--- START ---

Lemma Append_nil (ds : diag.Diagnostics) : diag.Append ds [] = ds.
Proof. reflexivity. Qed.

Lemma Append_fresh (ds : diag.Diagnostics) (d : diag.Diagnostic) :
  d ∉ ds -> diag.Append ds [d] = (ds ++ [d])%list.
Proof.
  intros Hfresh. cbn [diag.Append]. unfold diag.Contains.
  rewrite bool_decide_eq_false_2 by assumption. reflexivity.
Qed.

Lemma AddError_fresh (ds : diag.Diagnostics) (summary detail : string) :
  diag.HasError ds = false ->
  diag.AddError ds summary detail = (ds ++ [diag.NewErrorDiagnostic summary detail])%list.
Proof.
  intros Hno. unfold diag.AddError. apply Append_fresh.
  apply HasError_false_not_elem; [assumption | reflexivity].
Qed.

Lemma HasError_AddError (ds : diag.Diagnostics) (summary detail : string) :
  diag.HasError (diag.AddError ds summary detail) = true.
Proof.
  unfold diag.AddError. cbn [diag.Append]. unfold diag.Contains.
  case_bool_decide as Hin.
  - unfold diag.HasError. apply existsb_exists.
    exists (diag.NewErrorDiagnostic summary detail).
    split; [by apply list_elem_of_In | reflexivity].
  - rewrite HasError_app. cbn. apply orb_true_r.
Qed.

Lemma HasError_Append (ds new : diag.Diagnostics) :
  diag.HasError (diag.Append ds new) = diag.HasError ds || diag.HasError new.
Proof.
  revert ds. induction new as [|d new IH]; intros ds; cbn [diag.Append].
  - cbn. symmetry. apply orb_false_r.
  - unfold diag.Contains. case_bool_decide as Hin.
    + rewrite IH. cbn [diag.HasError existsb].
      destruct (diag.isError d) eqn:Hd; [|reflexivity].
      assert (diag.HasError ds = true) as ->; [|reflexivity].
      unfold diag.HasError. apply existsb_exists. exists d.
      split; [by apply list_elem_of_In | assumption].
    + rewrite IH, HasError_app. cbn [diag.HasError existsb].
      rewrite orb_false_r, orb_assoc. reflexivity.
Qed.
(** A piece that is quiet where it stands, and ends where the text or a
    separator does, holds no separator when read alone and trimmed. *)
Lemma quiet_piece (p0 : option ascii) (cur s : string) :
  quiet r p0 cur s ->
  s = EmptyString \/ matchesAt true r (lastOf p0 cur) s = true ->
  testFrom true r None (trim cur) = false.
Proof.
  intros [Hq Hstart] Hend.
  destruct (trim_decompose cur) as (wl & wr & Ecur & Bl & Br).
  apply testFrom_none. intros a b Et.
  apply matchesAt_false. destruct (matchesAt true r (lastOf None a) b) eqn:M; [|reflexivity].
  exfalso.
  assert (b <> EmptyString) as Hb.
  { intros ->. apply matchesAt_true in M. destruct M as (rest & M).
    destruct (wb_ends _ well _ _ _ M) as (m & E & Hm & _).
    destruct m; [congruence | discriminate]. }
  assert (trim cur <> EmptyString) as Ht.
  { rewrite Et. destruct a; [exact Hb | discriminate]. }
  assert (cur = ((wl ++ a) ++ (b ++ wr))%string) as Ecur'.
  { rewrite Ecur at 1. rewrite Et. now rewrite <- !string_app_assoc. }
  assert (execAt true r (lastOf p0 (wl ++ a)) ((b ++ wr) ++ s) = None) as Hnone.
  { apply Hq; [exact Ecur'|]. destruct b; [congruence | discriminate]. }
  apply matchesAt_false in Hnone. rewrite <- string_app_assoc in Hnone.
  assert (matchesAt true r (lastOf None a) (b ++ (wr ++ s)) = true) as Mext.
  { apply (wb_ext _ well); [exact M|]. rewrite <- lastOf_app, <- Et. intros Hw.
    destruct wr as [|d wr].
    - simpl. destruct Hend as [-> | Hend]; [reflexivity|].
      apply (wb_after_word _ well _ _ Hend).
      rewrite Ecur, append_nil_r, lastOf_app.
      now rewrite (lastOf_nonempty _ _ None Ht).
    - apply (blank_hd (String d wr) Br). }
  rewrite (wb_prev _ well _ (lastOf None a)) in Hnone; [congruence|].
  destruct a as [|x a].
  - rewrite append_nil_r. simpl. destruct wl as [|y wl].
    + simpl. destruct (isWordOpt p0) eqn:Hp; [right | now left].
      specialize (Hstart eq_refl). rewrite Ecur' in Hstart. simpl in Hstart.
      rewrite <- string_app_assoc in Hstart. exact Hstart.
    + left. apply blank_last; [exact Bl | discriminate].
  - left. rewrite lastOf_app. now rewrite (lastOf_nonempty _ _ None).
Qed.

Lemma splitFrom_skip (ic : bool) (m : string) :
  forall prev cur rest,
    splitFrom ic r prev (String.length m) cur (m ++ rest)
    = splitFrom ic r (lastOf prev m) 0 cur rest.
Proof.
  induction m as [|c m IH]; intros prev cur rest; [reflexivity|].
  simpl. apply IH.
Qed.

Lemma quiet_snoc (p0 : option ascii) (cur : string) (c : ascii) (s : string) :
  quiet r p0 cur (String c s) ->
  execAt true r (lastOf p0 cur) (String c s) = None ->
  quiet r p0 (cur ++ String c EmptyString) s.
Proof.
  intros [Hq Hstart] E. split.
  - intros a b Eab Hb. destruct (snoc_app_inv _ _ _ _ Eab Hb) as (b0 & -> & ->).
    rewrite append_snoc. destruct b0 as [|d b0].
    + simpl. now rewrite append_nil_r in E.
    + now apply Hq.
  - rewrite append_snoc. exact Hstart.
Qed.

Lemma splitFrom_pieces (n : nat) :
  forall s, String.length s <= n ->
  forall p0 cur,
    quiet r p0 cur s ->
    Forall (fun piece => testFrom true r None (trim piece) = false)
           (splitFrom true r (lastOf p0 cur) 0 cur s).
Proof.
  induction n as [|n IH]; intros s Hn p0 cur Q.
  - destruct s; [|simpl in Hn; lia]. simpl. constructor; [|constructor].
    apply (quiet_piece p0 cur EmptyString Q). now left.
  - destruct s as [|c s].
    { simpl. constructor; [|constructor].
      apply (quiet_piece p0 cur EmptyString Q). now left. }
    cbn [splitFrom]. destruct (execAt true r (lastOf p0 cur) (String c s)) as [rest|] eqn:E.
    + destruct (wb_ends _ well _ _ _ E) as (m & Es & Hm & Hafter).
      destruct m as [|c' m]; [congruence|]. simpl in Es. injection Es as <- ->.
      assert (String.length (String c (m ++ rest)) - String.length rest
              = S (String.length m)) as ->.
      { change (String.length (String c (m ++ rest)))
          with (S (String.length (m ++ rest))).
        rewrite string_length_app. lia. }
      constructor.
      * apply (quiet_piece p0 cur _ Q). right. unfold matchesAt. now rewrite E.
      * rewrite splitFrom_skip.
        apply (IH rest ltac:(simpl in Hn; rewrite string_length_app in Hn; lia)
                 (lastOf (Some c) m) EmptyString).
        split; [|exact Hafter].
        intros a b Eab Hb. destruct a; destruct b; simpl in Eab; congruence.
    + rewrite <- (lastOf_snoc cur c p0).
      apply IH; [simpl in Hn; lia|]. now apply quiet_snoc.
Qed.

Lemma split_pieces (s piece : string) :
  In piece (split true r s) -> test true r (trim piece) = false.
Proof.
  unfold split, test. destruct s as [|c s].
  - destruct (execAt true r None EmptyString) eqn:E; [intros []|].
    intros [<- | []]. simpl. now rewrite E.
  - intros H.
    pose proof (splitFrom_pieces _ (String c s) (le_n _) None EmptyString) as P.
    rewrite Forall_forall in P. apply P; [|exact H].
    split; [|discriminate].
    intros a b Eab Hb. destruct a; destruct b; simpl in Eab; congruence.
Qed.

End Pieces.

(** X28: no instruction holds a separator, so that each instruction is
    the only instruction of itself. *)
Theorem instructions_are_atomic (input i : string) :
  In i (splitInstructions input) ->
  test true separators i = false /\ splitInstructions i = [i].
Proof.
  rewrite splitInstructions_filter. intros H. apply filter_In in H.
  destruct H as [Hin Hlong]. apply longEnough_spec in Hlong.
  unfold fragments in Hin. apply in_map_iff in Hin.
  destruct Hin as (piece & <- & Hpiece).
  pose proof (split_pieces _ separators_wellBehaved _ _ Hpiece) as Hno.
  split; [exact Hno|].
  rewrite <- (trim_idem piece) at 2. apply splitInstructions_whole; [exact Hno|].
  now rewrite trim_idem.
Qed.

Lemma instructions_are_atomic_witness :
  In "explain the code" (splitInstructions "Summarize this page, and then explain the code.")
  /\ test true separators "explain the code" = false
  /\ splitInstructions "explain the code" = ["explain the code"].
Proof.
  split; [vm_compute; tauto|].
  apply (instructions_are_atomic "Summarize this page, and then explain the code.").
  vm_compute. tauto.
Defined.

(** X29: no related action holds a separator of the related actions, so
    that each related action is the only related action of itself. *)
Theorem related_actions_are_atomic (instruction a : string) :
  In a (splitRelatedActions instruction) ->
  test true relatedSeparators a = false /\ splitRelatedActions a = [a].
Proof.
  unfold splitRelatedActions at 1. intros H. apply filter_In in H.
  destruct H as [Hin Hlen]. apply in_map_iff in Hin.
  destruct Hin as (piece & <- & Hpiece).
  pose proof (split_pieces _ relatedSeparators_wellBehaved _ _ Hpiece) as Hno.
  split; [exact Hno|].
  unfold splitRelatedActions. rewrite (split_whole _ _ _ Hno). simpl.
  rewrite trim_idem. now rewrite Hlen.
Qed.

Lemma related_actions_are_atomic_witness :
  In "run the tests" (splitRelatedActions "fix the bug; run the tests")
  /\ test true relatedSeparators "run the tests" = false
  /\ splitRelatedActions "run the tests" = ["run the tests"].
Proof.
  split; [vm_compute; tauto|].
  apply (related_actions_are_atomic "fix the bug; run the tests").
  vm_compute. tauto.
Defined.

(** ** Instances *)

Lemma instructions_are_trimmed_and_long_witness :
  In "refactor auth" (splitInstructions docGoal)
  /\ trim "refactor auth" = "refactor auth"
  /\ 3 < String.length "refactor auth".
Proof.
  assert (In "refactor auth" (splitInstructions docGoal)) as H by (vm_compute; tauto).
  split; [exact H|].
  exact (instructions_are_trimmed_and_long docGoal "refactor auth" H).
Defined.

Lemma instructions_hold_no_punctuation_witness :
  In "refactor auth" (splitInstructions docGoal)
  /\ In "r"%char (list_ascii_of_string "refactor auth")
  /\ ~ In "r"%char ["."; ";"; ","; "010"; "013"]%char.
Proof.
  assert (In "refactor auth" (splitInstructions docGoal)) as H by (vm_compute; tauto).
  assert (In "r"%char (list_ascii_of_string "refactor auth")) as Hc by (vm_compute; tauto).
  split; [exact H | split; [exact Hc|]].
  exact (instructions_hold_no_punctuation docGoal "refactor auth" "r" H Hc).
Defined.

Lemma related_actions_are_trimmed_witness :
  In "document" (splitRelatedActions "optimize and document; ")
  /\ "document" <> EmptyString
  /\ trim "document" = "document"
  /\ ~ In ";"%char (list_ascii_of_string "document").
Proof.
  assert (In "document" (splitRelatedActions "optimize and document; ")) as H
    by (vm_compute; tauto).
  split; [exact H|].
  exact (related_actions_are_trimmed "optimize and document; " "document" H).
Defined.

Lemma assigned_instruction_origin_witness :
  let a := mkAssignment "auth.py" "refactor auth" code_assistant in
  In a (assign docPages ["API Docs"; "auth.py"] (splitInstructions docGoal))
  /\ instruction a <> EmptyString
  /\ (In (instruction a) (splitInstructions docGoal)
      \/ instruction a = "Analyze this content").
Proof.
  intros a.
  assert (In a (assign docPages ["API Docs"; "auth.py"] (splitInstructions docGoal))) as H
    by (vm_compute; tauto).
  split; [exact H|].
  exact (assigned_instruction_origin docPages ["API Docs"; "auth.py"]
           (splitInstructions docGoal) a H).
Defined.

Lemma assigned_tool_by_tier_witness :
  let a := mkAssignment "auth.py" "refactor auth" code_assistant in
  In (a, ContentType) (route docPages ["API Docs"; "auth.py"] (splitInstructions docGoal))
  /\ tool a = tierTool ContentType (pageTypeOf docPages (page a)) (instruction a).
Proof.
  intros a.
  assert (In (a, ContentType)
             (route docPages ["API Docs"; "auth.py"] (splitInstructions docGoal))) as H
    by (vm_compute; tauto).
  split; [exact H|].
  exact (assigned_tool_by_tier docPages ["API Docs"; "auth.py"]
           (splitInstructions docGoal) a ContentType H).
Defined.

Lemma explicit_mention_wins_witness :
  nth_error ["Home"; "API Docs"] 1 = Some "API Docs"
  /\ Forall (fun j => mentions j "API Docs" = false) ["transcribe the talk"]
  /\ mentions "Summarize API Docs" "API Docs" = true
  /\ "Summarize API Docs" <> EmptyString
  /\ nth_error (route docPages ["Home"; "API Docs"]
                  (["transcribe the talk"] ++ "Summarize API Docs" :: [])) 1
     = Some (mkAssignment "API Docs" "Summarize API Docs"
               (priorityTool (pageTypeOf docPages "API Docs")
                  (inferTools "Summarize API Docs")),
             ExplicitMention).
Proof.
  assert (Forall (fun j => mentions j "API Docs" = false) ["transcribe the talk"]) as H2
    by (repeat constructor).
  assert ("Summarize API Docs" <> EmptyString) as H4 by discriminate.
  split; [reflexivity | split; [exact H2 | split; [reflexivity | split; [exact H4|]]]].
  exact (explicit_mention_wins docPages ["Home"; "API Docs"] ["transcribe the talk"] []
           "Summarize API Docs" "API Docs" 1 eq_refl H2 eq_refl H4).
Defined.
Lemma parse_request_sse mh p s :
  Forall is_byte s -> parse_request true mh p s = parse_request false mh p s.
Proof.
  intros Hs. unfold parse_request.
  next_parser (skip_empty_line_bounds p s).
  rewrite token_then_step_sse by eauto with netcore.
  next_parser (token_then_step_bounds p0 s0).
  rewrite token_then_step_sse by eauto with netcore.
  next_parser (token_then_step_bounds p1 s1).
  destruct (parse_http_version_bounds p2 s2) as [Hv Hne].
  destruct (parse_http_version p2 s2) as [v p3 s3|r|]; [|done|done].
  specialize (Hne _ _ _ eq_refl). cbn [in_bounds] in Hv.
  next_parser (request_line_end_bounds p3 s3 Hne).
  rewrite parse_headers_sse; [done|]. eauto 10 with netcore.
Qed.

Lemma phr_parse_request_sse buf mh ll :
  Forall is_byte buf ->
  phr_parse_request true buf mh ll = phr_parse_request false buf mh ll.
Proof.
  intros Hb. unfold phr_parse_request. destruct (if (ll =? 0)%nat then _ else _); [|done|done].
  destruct (advance_ptr ll 0 buf) as [u q s'|r|] eqn:E; [|done|done].
  rewrite parse_request_sse; [done|]. unfold advance_ptr in E.
  destruct (_ <=? _)%nat; [|done]. injection E as _ <- <-. by apply Forall_drop.
Qed.

(** ** Tokens lie inside the buffer *)

Definition token_in (n : nat) (t : nat * nat) : Prop := t.1 + t.2 <= n.

Definition header_in (n : nat) (h : phr_header) : Prop :=
  match name h with Some o => o + name_len h <= n | None => True end /\
  value h + value_len h <= n.

Definition req_out_in (n : nat) (o : req_out) : Prop :=
  (forall t, method o = Some t -> token_in n t) /\
  (forall t, path o = Some t -> token_in n t) /\
  Forall (header_in n) (headers o).

Lemma token_then_step_token p s t p' s' :
  token_then_step false p s = POk t p' s' -> t.1 = p /\ t.1 + t.2 < p'.
Proof.
  unfold token_then_step. rewrite ADVANCE_TOKEN_eq.
  destruct s as [|c s]; [done|]. cbn [CHECK_EOF pbind].
  pose proof (advance_loop_bounds p (c :: s) ltac:(done)) as H.
  destruct (advance_loop p (c :: s)) as [u p2 s2|r|] eqn:E; [|done|done]. cbn [pbind].
  apply moved_le in H. destruct s2; [done|]. intros [= <- <- <-]. simpl. lia.
Qed.

Lemma EXPECT_CHAR_Ok ch p s u p' s' :
  EXPECT_CHAR ch p s = POk u p' s' -> s = ch :: s' /\ p' = S p.
Proof.
  destruct s as [|c s]; [done|]. cbn. destruct (c =? ch)%Z eqn:E; zbool; [|done].
  subst. by intros [= _ <- <-].
Qed.

Lemma get_token_to_eol_token p s t p' s' :
  get_token_to_eol false p s = POk t p' s' -> t.1 = p /\ t.1 + t.2 < p'.
Proof.
  unfold get_token_to_eol. rewrite eol_scan_portable.
  pose proof (eol_tail_bounds p s) as H.
  destruct (eol_tail p s) as [u p2 s2|r|] eqn:E; [|done|done]. cbn [pbind].
  apply moved_le in H. destruct s2 as [|c s2]; [done|].
  destruct (c =? 13)%Z.
  - destruct (EXPECT_CHAR 10 (S p2) s2) as [u' p3 s3|r|] eqn:E2; [|done|done].
    apply EXPECT_CHAR_Ok in E2 as [-> ->]. cbn [pbind]. intros [= <- <- <-]. simpl. lia.
  - destruct (c =? 10)%Z; [|done]. intros [= <- <- <-]. simpl. lia.
Qed.

Lemma parse_name_token p s nm p' s' :
  parse_name false p s = POk nm p' s' -> nm.1 = Some p /\ p + nm.2 <= p' /\ 0 < nm.2.
Proof.
  rewrite parse_name_eq. destruct s as [|c s]; [done|]. cbn [CHECK_EOF pbind].
  pose proof (name_loop_bounds p (c :: s) ltac:(done)) as H.
  destruct (name_loop p (c :: s)) as [u p2 s2|r|] eqn:E; [|done|done]. cbn [pbind].
  apply moved_le in H. destruct (_ =? 0)%nat eqn:E0; zbool; [done|].
  destruct s2 as [|d s3]; [done|]. pose proof (skip_blank_bounds (S p2) s3) as H4.
  destruct (skip_blank (S p2) s3) as [u' p4 s4|r|]; [|done|done]. cbn [pbind].
  apply moved_le in H4. intros [= <- <- <-]. simpl. split; [done|]. lia.
Qed.

Lemma parse_header_line_header n c p s h p' s' :
  parse_header_line false n c p s = POk h p' s' -> header_in p' h.
Proof.
  unfold parse_header_line. destruct (negb _).
  - destruct (parse_name false p s) as [[nm nl] p1 s1|r|] eqn:E; [|done|done].
    apply parse_name_token in E as (E1 & E2 & _). cbn [pbind fst snd] in *.
    pose proof (get_token_to_eol_bounds p1 s1) as H.
    destruct (get_token_to_eol false p1 s1) as [[v vl] p2 s2|r|] eqn:E3; [|done|done].
    apply moved_le in H. apply get_token_to_eol_token in E3 as [E3 E4].
    cbn [pbind fst snd] in *. intros [= <- <- <-]. subst. split; simpl; lia.
  - cbn [pbind fst snd].
    destruct (get_token_to_eol false p s) as [[v vl] p2 s2|r|] eqn:E3; [|done|done].
    apply get_token_to_eol_token in E3 as [E3 E4]. cbn [pbind fst snd] in *.
    intros [= <- <- <-]. split; simpl; [done|lia].
Qed.

Lemma header_in_mono n m h : n <= m -> header_in n h -> header_in m h.
Proof. unfold header_in. destruct (name h); lia. Qed.

Lemma parse_headers_headers n room hs p s :
  p + length s <= n -> Forall (header_in n) hs ->
  Forall (header_in n) (parse_headers false room hs p s).1 /\
  length (parse_headers false room hs p s).1 <= length hs + room.
Proof.
  revert hs p s; induction room as [|room IH]; intros hs p [|c s] Hn Hf; simpl;
    [split; [done|lia] | | split; [done|lia] | ].
  - destruct (c =? 13)%Z; [split; [done|simpl; lia]|].
    destruct (c =? 10)%Z; split; (done || (simpl; lia)).
  - destruct (c =? 13)%Z; [split; [done|simpl; lia]|].
    destruct (c =? 10)%Z; [split; (done || (simpl; lia))|].
    pose proof (parse_header_line_bounds (length hs) c p (c :: s)) as H.
    destruct (parse_header_line _ _ _ _ _) as [h p2 s2|r|] eqn:E;
      [|split; (done || (simpl; lia))..].
    apply parse_header_line_header in E. apply moved_le in H. simpl in H, Hn.
    destruct (IH (hs ++ [h]) p2 s2) as [H1 H2]; [lia| |].
    + apply Forall_app. split; [done|]. constructor; [|done].
      eapply header_in_mono; [|done]. lia.
    + split; [done|]. rewrite length_app in H2. simpl in H2. lia.
Qed.

Lemma token_in_le n m t : token_in n t -> n <= m -> token_in m t.
Proof. unfold token_in. lia. Qed.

--- END ---

EXERCISE OBJECTIVE:
Figure out how many lines of the listing above include "Hlen"; the answer is that number alone.

WRITTEN SOLUTION:
2